Path: utzoo!utgpu!utstat!jarvis.csri.toronto.edu!mailrus!cwjcc!gatech!ncar!boulder!unicads!les
From: les@unicads.UUCP (Les Milash)
Newsgroups: comp.arch
Subject: Re: Register Scoreboarding
Message-ID: <442@unicads.UUCP>
Date: 12 May 89 20:34:53 GMT
References: <8905120628.AA08299@decwrl.dec.com>
Reply-To: les@unicads.UUCP (Les Milash)
Organization: Unicad  Boulder, CO
Lines: 56

In article <8905120628.AA08299@decwrl.dec.com> neideck@nestvx.dec.com (Burkhard Neidecker-Lutz) writes:
>In article 10198 henry@utzoo.uucp (Henry Spencer) writes:
>>>Clamping the whole CPU on cache miss [sucks]
>>
>>Probably pretty much what they do now:  let access and execution proceed
>>in parallel, assuming the data isn't needed right away.
> 
>Ok, now I'm curious. What DOES a R[23]000, an AMD29000 or Sparc really do
>if there's a data cache miss on a load but there are several instructions
>behind it ....

i'm curious too, but about scoreboarding. 
will somebody please point me at some article that shows what kind of
logic implements scoreboarding?  i have questoins like
*	can existing scoreboards handle chained dependencies?
*	does an instruction (like R1 OP R2, where R1 ain't ready yet, but where
	the next instruction could use the same alu and is ready-to-go) 
	allocate an alu?  or do ya queue the decoded instruction and wait
	for all of {r1 OP R2} to be available simultaneously?
*	an assignment to R[12] must therefore be held off till all of the
	R[12]s contents are either in the alu or in yet
*	a bad scenario:
	Rg = some constant
	[lots of time]
	mem = R1	(perhaps a "many"-cycle thing)
	r2 = R1 op Rg
	r3 = R2 op Rg	(perhaps this is "too hairy")
	r4 = R3 op Rg
	r5 = R4 op Rg
	r6 = R5 op Rg
	r7 = R6 op Rg	(perhaps generate a "hostile user" trap :-)
	so seems like if you had finite (not a dataflow machine) scoreboarding 
	you'd need to teach your compiler how to not exceed it, or maybe
	you could quit issuing instructions if things got "too hairy", and
	expect that that'd be infrequent.

i kind of see scoreboarding as "idiotproofing", (where a MIPSCo compiler is
an example of a non-idiot), in that on "machines that have to have a load
delay slot filled with an independent instruction by the compiler" can run
(wrong) programs that compute with numbers that aren't fetched yet.

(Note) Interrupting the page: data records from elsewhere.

Definition account_info (s : System) (o : Outside) (m : AccountMeta) : TxAccount :=
  let '(owner, content) := account_content s o (am_key m) in
  mkTxAccount (am_key m) owner (os_lamports o (am_key m)) (am_is_signer m) (am_is_writable m)
    content.

(** ** The instructions, with their decoded parameters *)

Inductive MarketRequest :=
  | RqClaimSeat
  | RqDeposit (amount_atoms : Z) (hint : option Z)
  | RqWithdraw (amount_atoms : Z) (hint : option Z) (withdraw_all : bool)
  | RqPlaceOrder (p : PlaceOrderParams)
  | RqCancelOrder (order_sequence : Z) (hint : option Z)
  | RqUpdateOrder (p : UpdateOrderParams)
  | RqSyncMarketPosition
  | RqProcessMatchedLoan (sequence : Z) (hint : option Z)
  | RqRepay (p : RepayParams)
  | RqSettleMaturedLoan (data : list Z)
  | RqLiquidateLoan (data : list Z)
  | RqCheckLtvLiquidatable
  | RqCheckMaturityLiquidatable
  | RqConvertP2PoolToFixed (max_rate_bps ltv_buffer_bps : Z)
  | RqPlaceOrderForSubVault (sub_vault_id flags : Z)
  | RqUpdateOrderForSubVault (sub_vault_id flags : Z)
  | RqCancelOrderForSubVault (sub_vault_id : Z)
  | RqAdminCancelSubVaultOrder (sub_vault_id : Z)
  | RqMatchCrank (max_fills : Z)
  | RqClaimRepaymentForSubVault (sub_vault_id : Z)
  | RqProtocolFeeClaim
  | RqSetFeeConfig (p : SetFeeConfigParams)
  | RqTransferMarketAdmin (new_admin : Pubkey)
  | RqAcceptMarketAdmin
  | RqSetMarketPause (paused : Z).

Inductive VaultRequest :=
  | RqCreatePoolSubVault (curator : Pubkey)
      (spread_bps max_ltv_bps liquidation_ltv_bps max_term_seconds curator_fee_bps : Z)
  | RqCreatePrivateSubVault (spread_bps max_ltv_bps liquidation_ltv_bps max_term_seconds : Z)
  | RqUpdateSubVault (sub_vault_id : Z) (p : UpdateSubVaultParams)
  | RqSunsetSubVault (sub_vault_id : Z)
  | RqResumeSubVault (sub_vault_id : Z)
  | RqRemoveSubVault (sub_vault_id : Z)
  | RqGlobalVaultDeposit (amount_atoms sub_vault_id : Z)
  | RqGlobalVaultWithdraw (shares sub_vault_id : Z)
  | RqClaimCuratorFee (sub_vault_id : Z)
  | RqTransferGlobalVaultAdmin (new_admin : Pubkey)
  | RqAcceptGlobalVaultAdmin
  | RqTransferCurator (sub_vault_id : Z) (new_curator : Pubkey)
  | RqAcceptCurator (sub_vault_id : Z)
  | RqSetVaultPause (paused : Z).

Inductive ConfigRequest :=
  | RqTransferProtocolAdmin (new_admin : Pubkey)
  | RqAcceptProtocolAdmin
  | RqSetGlobalPause (paused : Z).

Inductive Request :=
  | OnMarket (r : MarketRequest)
  | OnVault (r : VaultRequest)
  | OnConfig (r : ConfigRequest)
  | CreateMarketRequest (p : SetFeeConfigParams)
  | CreateVaultRequest
  | CreateGlobalConfigRequest.

(** ** Loading *)

(** The configuration, the handler's instruction and what the loader opened; a handler
    whose loader drops the configuration gets it from [config]. *)
Definition load_market_ix (r : MarketRequest) : Load (MarketIx * Opened) :=
  match r with
  | RqClaimSeat => '(payer, o) ← load_claim_seat h; mret (IxClaimSeat payer, o)
  | RqDeposit amount hint => '(ctx, o) ← load_deposit h; mret (IxDeposit ctx amount hint, o)
  | RqWithdraw amount hint all =>
      '(ctx, o) ← load_withdraw h; mret (IxWithdraw ctx amount hint all, o)
  | RqPlaceOrder p => '(ctx, fb, o) ← load_place_order h; mret (IxPlaceOrder ctx fb p, o)
  | RqCancelOrder sequence hint =>
      '(payer, o) ← load_cancel_order h; mret (IxCancelOrder payer sequence hint, o)
  | RqUpdateOrder p => '(payer, o) ← load_cancel_order h; mret (IxUpdateOrder payer p, o)
  | RqSyncMarketPosition =>
      '(owner, o) ← load_sync_market_position h; mret (IxSyncMarketPosition owner, o)
  | RqProcessMatchedLoan sequence _ =>
      '(ctx, o) ← load_process_matched_loan h sequence;
      mret (IxProcessMatchedLoan ctx sequence, o)
  | RqRepay p => '(ctx, o) ← load_repay h; mret (IxRepay ctx p, o)
  | RqSettleMaturedLoan data =>
      '(ctx, o) ← load_settle_matured_loan h; mret (IxSettleMaturedLoan ctx data, o)
  | RqLiquidateLoan data =>
      '(ctx, o) ← load_settle_matured_loan h; mret (IxLiquidateLoan ctx data, o)
  | RqCheckLtvLiquidatable =>
      '(ctx, o) ← load_check_ltv_liquidatable h; mret (IxCheckLtvLiquidatable ctx, o)
  | RqCheckMaturityLiquidatable =>
      '(ctx, o) ← load_check_maturity_liquidatable h; mret (IxCheckMaturityLiquidatable ctx, o)
  | RqConvertP2PoolToFixed max_rate buffer =>
      '(ctx, o) ← load_convert_p2pool_to_fixed h;
      mret (IxConvertP2PoolToFixed ctx max_rate buffer, o)
  | RqPlaceOrderForSubVault id flags =>
      '(ctx, curator, o) ← load_place_order_for_sub_vault h;
      mret (IxPlaceOrderForSubVault ctx curator id flags, o)
  | RqUpdateOrderForSubVault id flags =>
      '(ctx, curator, o) ← load_place_order_for_sub_vault h;
      mret (IxUpdateOrderForSubVault ctx curator id flags, o)
  | RqCancelOrderForSubVault id =>
      '(curator, o) ← load_cancel_order_for_sub_vault h;
      mret (IxCancelOrderForSubVault curator id, o)
  | RqAdminCancelSubVaultOrder id =>
      '(payer, o) ← load_admin_cancel_sub_vault_order h;
      mret (IxAdminCancelSubVaultOrder payer id, o)
  | RqMatchCrank max_fills => '(ctx, o) ← load_match_crank h; mret (IxMatchCrank ctx max_fills, o)
  | RqClaimRepaymentForSubVault id =>
      '(ctx, o) ← load_claim_repayment_for_sub_vault h;
      mret (IxClaimRepaymentForSubVault ctx id, o)
  | RqProtocolFeeClaim =>
      '(payer, ctx, o) ← load_protocol_fee_claim h; mret (IxProtocolFeeClaim payer ctx, o)
  | RqSetFeeConfig p =>
      '(payer, _, market) ← load_set_fee_config h;
      mret (IxSetFeeConfig payer p, opened_market (yi_key market) no_user)
  | RqTransferMarketAdmin new_admin =>
      '(payer, _, market) ← load_transfer_market_admin h;
      mret (IxTransferMarketAdmin payer new_admin, opened_market (yi_key market) no_user)
  | RqAcceptMarketAdmin =>
      '(payer, _, market) ← load_accept_market_admin h;
      mret (IxAcceptMarketAdmin payer, opened_market (yi_key market) no_user)
  | RqSetMarketPause paused =>
      '(payer, _, market) ← load_set_market_pause h;
      mret (IxSetMarketPause payer paused, opened_market (yi_key market) no_user)
  end.

Definition open_vault_only (vault : YdeltaAccountInfo Vault) : OpenedVault :=
  mkOpenedVault (yi_key vault) (yi_value vault) no_user.

Definition load_vault_ix (r : VaultRequest) : Load (VaultIx * OpenedVault) :=
  match r with
  | RqCreatePoolSubVault curator spread max liq term fee =>
      '(payer, _, v) ← load_create_pool_sub_vault_ctx h;
      mret (IxCreatePoolSubVault payer curator spread max liq term fee, open_vault_only v)
  | RqCreatePrivateSubVault spread max liq term =>
      '(payer, _, v) ← load_sub_vault_mutation_ctx h;
      mret (IxCreatePrivateSubVault payer spread max liq term, open_vault_only v)
  | RqUpdateSubVault id p =>
      '(payer, _, v) ← load_sub_vault_mutation_ctx h;
      mret (IxUpdateSubVault payer id p, open_vault_only v)
  | RqSunsetSubVault id =>
      '(payer, _, v) ← load_sunset_sub_vault h; mret (IxSunsetSubVault payer id, open_vault_only v)
  | RqResumeSubVault id =>
      '(payer, _, v) ← load_resume_sub_vault h; mret (IxResumeSubVault payer id, open_vault_only v)
  | RqRemoveSubVault id =>
      '(payer, _, v) ← load_remove_sub_vault_ctx h;
      mret (IxRemoveSubVault payer id, open_vault_only v)
  | RqGlobalVaultDeposit amount id =>
      '(ctx, o) ← load_global_vault_deposit h; mret (IxGlobalVaultDeposit ctx amount id, o)
  | RqGlobalVaultWithdraw shares id =>
      '(ctx, o) ← load_global_vault_withdraw h; mret (IxGlobalVaultWithdraw ctx shares id, o)
  | RqClaimCuratorFee id =>
      '(ctx, o) ← load_claim_curator_fee h; mret (IxClaimCuratorFee ctx id, o)
  | RqTransferGlobalVaultAdmin new_admin =>
      '(payer, _, v) ← load_transfer_global_vault_admin h;
      mret (IxTransferGlobalVaultAdmin payer new_admin, open_vault_only v)
  | RqAcceptGlobalVaultAdmin =>
      '(payer, _, v) ← load_accept_global_vault_admin h;
      mret (IxAcceptGlobalVaultAdmin payer, open_vault_only v)
  | RqTransferCurator id new_curator =>
      '(payer, _, v) ← load_transfer_curator h;
      mret (IxTransferCurator payer id new_curator, open_vault_only v)
  | RqAcceptCurator id =>
      '(payer, _, v) ← load_accept_curator h; mret (IxAcceptCurator payer id, open_vault_only v)
  | RqSetVaultPause paused =>
      '(payer, _, v) ← load_set_vault_pause h; mret (IxSetVaultPause payer paused, open_vault_only v)
  end.

Definition load_config_ix (r : ConfigRequest) : Load (ConfigIx * GlobalConfig) :=
  match r with
  | RqTransferProtocolAdmin new_admin =>
      '(payer, g) ← load_transfer_protocol_admin h; mret (IxTransferProtocolAdmin payer new_admin, g)
  | RqAcceptProtocolAdmin =>
      '(payer, g) ← load_accept_protocol_admin h; mret (IxAcceptProtocolAdmin payer, g)
  | RqSetGlobalPause paused =>
      '(payer, g) ← load_set_global_pause h; mret (IxSetGlobalPause payer paused, g)
  end.

(** ** Running *)

(** The parameters of the calls into other programs. *)
Variable invoke_signed : MarginfiIx → list AccountInfo → result (list AccountInfo).
Variable invoke_token : TokenIx → list AccountInfo → result (list AccountInfo).
Variable parse_stake_state : list Z → option StakeState.

(** The derived addresses [Program] and [Admin] take as parameters. *)
Definition host_pdas : Pdas :=
  mkPdas (λ market sequence, fst (loan_pda h market sequence)) (λ bank, fst (global_vault_pda h bank)).
Definition host_env : Env :=
  mkEnv invoke_signed invoke_token parse_stake_state (get_vault_address h) host_pdas.

(** The handlers behind their loaders, without the gates of [Program]; the handlers of
    [Admin] open with the gates of theirs. *)
Definition run_market_ix (now : Z) (k : TxKeys) (g : GlobalConfig) (i : MarketIx) (w : World)
    : result World :=
  match i with
  | IxClaimSeat payer => process_claim_seat (tk_market k) payer w
  | IxDeposit ctx amount hint => process_deposit invoke_signed invoke_token ctx amount hint w
  | IxWithdraw ctx amount hint all =>
      process_withdraw invoke_signed invoke_token ctx amount hint all w
  | IxPlaceOrder ctx fb p => process_place_order parse_stake_state now invoke_signed ctx fb p w
  | IxCancelOrder payer sequence hint =>
      process_cancel_order (tk_market k) payer sequence hint w
  | IxUpdateOrder payer p => process_update_order now (tk_market k) payer p w
  | IxSyncMarketPosition owner => process_sync_market_position (tk_market k) owner w
  | IxProcessMatchedLoan ctx sequence =>
      process_primary_promotion invoke_signed invoke_token ctx now sequence w
  | IxRepay ctx p => process_repay invoke_signed invoke_token ctx now p w
  | IxSettleMaturedLoan ctx data =>
      process_settle_matured_loan invoke_signed invoke_token ctx now data w
  | IxLiquidateLoan ctx data =>
      process_liquidate_loan invoke_signed invoke_token parse_stake_state ctx now data w
  | IxCheckLtvLiquidatable ctx =>
      _ ← process_check_ltv_liquidatable parse_stake_state ctx now w; mret w
  | IxCheckMaturityLiquidatable ctx => _ ← process_check_maturity_liquidatable ctx now w; mret w
  | IxConvertP2PoolToFixed ctx max_rate buffer =>
      process_convert_p2pool_to_fixed invoke_signed parse_stake_state ctx now max_rate buffer w
  | IxPlaceOrderForSubVault ctx curator id flags =>
      on_book w (process_place_order_for_sub_vault parse_stake_state now ctx (tk_vault k) curator
                   id flags (wd_ledger w))
  | IxUpdateOrderForSubVault ctx curator id flags =>
      on_book w (process_update_order_for_sub_vault parse_stake_state now ctx (tk_vault k) curator
                   id flags (wd_ledger w))
  | IxCancelOrderForSubVault curator id =>
      on_book w (process_cancel_order_for_sub_vault (tk_vault k) (tk_market k) curator id)
  | IxAdminCancelSubVaultOrder payer id =>
      on_book w (process_admin_cancel_sub_vault_order (tk_vault k) (tk_market k) id)
  | IxMatchCrank ctx max_fills =>
      on_book w (λ m v,
        '(m, v, _) ← process_match_crank parse_stake_state now ctx max_fills (wd_ledger w) m v;
        mret (m, v))
  | IxClaimRepaymentForSubVault ctx id =>
      process_claim_repayment_for_sub_vault invoke_signed invoke_token ctx id w
  | IxProtocolFeeClaim payer ctx =>
      '(m, l) ← process_protocol_fee_claim invoke_signed invoke_token ctx (wd_market w)
                  (wd_ledger w);
      mret (w <| wd_market := m |> <| wd_ledger := l |>)
  | IxSetFeeConfig payer p => on_market w (process_set_fee_config g payer p)
  | IxTransferMarketAdmin payer new_admin =>
      on_market w (process_transfer_market_admin g payer new_admin)
  | IxAcceptMarketAdmin payer => on_market w (process_accept_market_admin g payer)
  | IxSetMarketPause payer paused => on_market w (process_set_market_pause g payer paused)
  end.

i can't myself imagine what kind of logic could be built to handle all the
pathological cases i could think up, unless you can depend on the compiler
to not generate too bad a case.  i can imagine that some finite logic
could help in the "M% of cases that get you the easiest N%", and give up
otherwise by quitting issuing more instructions.
although Mr. Mashey had an argument that you wouldn't get that much (except
of course for being able to R2000 code on the GaAs R7000)

that kind of stuff led me to my attraction with transputers.  i think of 'em 
as the ultimate scoreboarding; but it's at the system level, not in the 
processor chip.  so i realize that doesn't help us run many mips out of slow 
dram.  but the whole program, in all its millions of bytes of glory, is one 
big dependency graph, and the processor assures you that it will be executed 
in a "correctness-preserving" order, even if multiple processors are executing 
on your program.